All measures (actually all objects based on :class:`~mvpa.measures.base.DatasetMeasure`)
support a `transformer` keyword argument to their constructor. The functor
passed as its value is called with the to be returned results and its outcome
is returned as the final results. By default no transformation is performed.

If a :class:`~mvpa.measures.base.DatasetMeasure` computes a characteristic, were both large positive and
large negative values indicate high relevance, it should nevertheless *not*
return absolute sensitivities, but set a default transformer instead that takes
the absolute (e.g. plain `N.absolute` or a convinience wrapper Absolute_).

To add a new measure implementation it is sufficient to create a new sub-class
of :class:`~mvpa.measures.base.DatasetMeasure` (or :class:`~mvpa.measures.base.FeaturewiseDatasetMeasure`, or :class:`~mvpa.measures.base.Sensitivity`) and add an
implementation of the `_call(dataset)` method. It will be called with an
instance of :class:`~mvpa.datasets.base.Dataset`. :class:`~mvpa.measures.base.FeaturewiseDatasetMeasure` (e.g. :class:`~mvpa.measures.base.Sensitivity` as well)
has to return a vector of featurewise sensitivity scores.

.. IncludeStates: measures.base DatasetMeasure

Supported states:

================== ==============================================   =========
    State Name      Description                                      Default
------------------ ----------------------------------------------   ---------
null_prob           State variable.                                  Enabled
raw_results         Computed results before applying any             Disabled
                    transformation algorithm.
================== ==============================================   =========

Source code files of all sensitivity analyzer implementations go into
`mvpa/measures/`.


Classifier-independent Sensitivity Analyzers
^^^^^^^^^^^^^^^^^^^^^^^^^^^^^^^^^^^^^^^^^^^^

Nothing special.


Classifier-based Sensitivity Analyzers
^^^^^^^^^^^^^^^^^^^^^^^^^^^^^^^^^^^^^^

A :class:`~mvpa.measures.base.Sensitivity` behaves exactly like its
classifier-independent sibling, but additionally provides support for embedding
the necessary classifier and handles its training upon request
(boolean `force_training` keyword argument of the constructor). Access to the
embedded classifier object is provided via the `clf` property.

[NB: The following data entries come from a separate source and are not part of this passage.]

Lemma pull_zmq_sound n : forall size k (inbox : list Msg) dps k' inbox' stop,
  PrefetchDataZMQ.pull loads n size k inbox = (dps, k', inbox', stop) ->
  k' = k + Z.of_nat (length dps) /\
  (exists ms, inbox = ms ++ inbox' /\ dps = map loads ms) /\
  (stop = true -> 0 < size <= k') /\
  (0 < size -> k <= size -> k' <= size).
Proof.
  induction n as [|n IH]; intros size k inbox dps k' inbox' stop Hp;
    simpl in Hp.
  - inversion Hp; subst; simpl. split_and!; try lia; try done. by exists [].
  - destruct (PrefetchDataZMQ.get_data loads size k inbox)
      as [| |dp k1 in1] eqn:Hg.
    + inversion Hp; subst; simpl. apply get_data_zmq_stop in Hg.
      split_and!; try lia; try done. by exists [].
    + inversion Hp; subst; simpl. split_and!; try lia; try done.
      by exists [].
    + destruct (PrefetchDataZMQ.pull loads n size k1 in1)
        as [[[dps1 k2] in2] stop1] eqn:Hr.
      inversion Hp; subst; clear Hp.
      assert (Hns : ~ (0 < size <= k)).
      { intros Hs. apply get_data_zmq_stop with (inbox := inbox) in Hs.
        congruence. }
      unfold PrefetchDataZMQ.get_data in Hg.
      destruct ((0 <? size) && (size <=? k)); [done|].
      destruct inbox as [|m ms]; [done|].
      inversion Hg; subst; clear Hg.
      apply IH in Hr as (-> & (ms' & -> & ->) & Hstop & Hle); simpl in *.
      split_and!; [lia | by exists (m :: ms') | | lia].
      intros Hst. specialize (Hstop Hst). lia.
Qed.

.. IncludeStates: measures.base Sensitivity

Supported states:

================== ==============================================   =========
    State Name      Description                                      Default
------------------ ----------------------------------------------   ---------
base_sensitivities  Stores basic sensitivities if the sensitivity    Disabled
                    relies on combining multiple ones.
null_prob           State variable.                                  Enabled
raw_results         Computed results before applying any             Disabled
                    transformation algorithm.
================== ==============================================   =========


Outstanding Questions:

  * What is a :class:`mvpa.measures.base.ProxyClassifierSensitivityAnalyzer` useful for?
  * Shouldn't there be a `sensitivities` state?


.. _Absolute: api/mvpa.misc.transformers-module.html#Absolute



Adding a new Algorithm
----------------------

go into `mvpa/algorithms/`



Git Repository
==============

Layout
------

The repository is structured by a number of branches. Each developer should
prefix his/her branches with a unique string plus '/' (maybe initials or
similar). Currently there are:

  :mh: Michael Hanke
  :per: Per B. Sederberg
  :yoh: Yaroslav Halchenko

Each developer can have an infinite number of branches. If the number of
branches causes gitk output to exceed a usual 19" screen, the respective
developer has to spend some bucks (or euros) on new screens for all others
;-)

The main release branch is called *master*. This is a merge-only branch.
Features finished or updated by some developer are merged from the
corresponding branch into *master*. At a certain point the current state of
*master* is tagged -- a release is done.

Only usable feature should end-up in *master*. Ideally *master* should be
releasable at all times. Something must not be merged into master if *any*
unit test fails.

Additionally, there are packaging branches. They are labeled after the package
target (e.g. *debian* for a Debian package). Releases are merged into the
packaging branches, packaging get updated if necessary and the branch gets
tagged when a package version is released. Maintenance (as well as backport)
releases should be gone under *maint/codename.flavor* (e.g. *maint/lenny*,
*maint/lenny.security*, *maint/sarge.bpo*).


Commits
-------

Please prefix all commit summaries with one (or more) of the following labels.
This should help others to easily classify the commits into meaningful
categories:

  * *BF* : bug fix
  * *RF* : refactoring
  * *NF* : new feature
  * *BW* : addresses backward-compatibility
  * *OPT* : optimization
  * *BK* : breaks something and/or tests fail
  * *PL* : making pylint happier
  * *DOC*: for all kinds of documentation related commits

.. _reST: http://docutils.sourceforge.net/docs/ref/rst/restructuredtext.html
.. _EmacsreST: http://docutils.sourceforge.net/docs/user/emacs.html
.. _Pylint: http://packages.debian.org/unstable/python/pylint


Merges
------

For easy tracking of what changes were absorbed during merge, we
advice to enable merge summary within git:

  git-config merge.summary true


Changelog
=========

The PyMVPA changelog is located in the toplevel directory of the source tree
in the `Changelog` file. The content of this file should be formated as
restructured text to make it easy to put it into manual appendix and on the
website.

This changelog should neither replicate the VCS commit log nor the
distribution packaging changelogs (e.g. debian/changelog). It should be
focused on the user perspective and is intended to list rather macroscopic
and/or important changes to the module, like feature additions or bugfixes in
the algorithms with implications to the performance or validity of results.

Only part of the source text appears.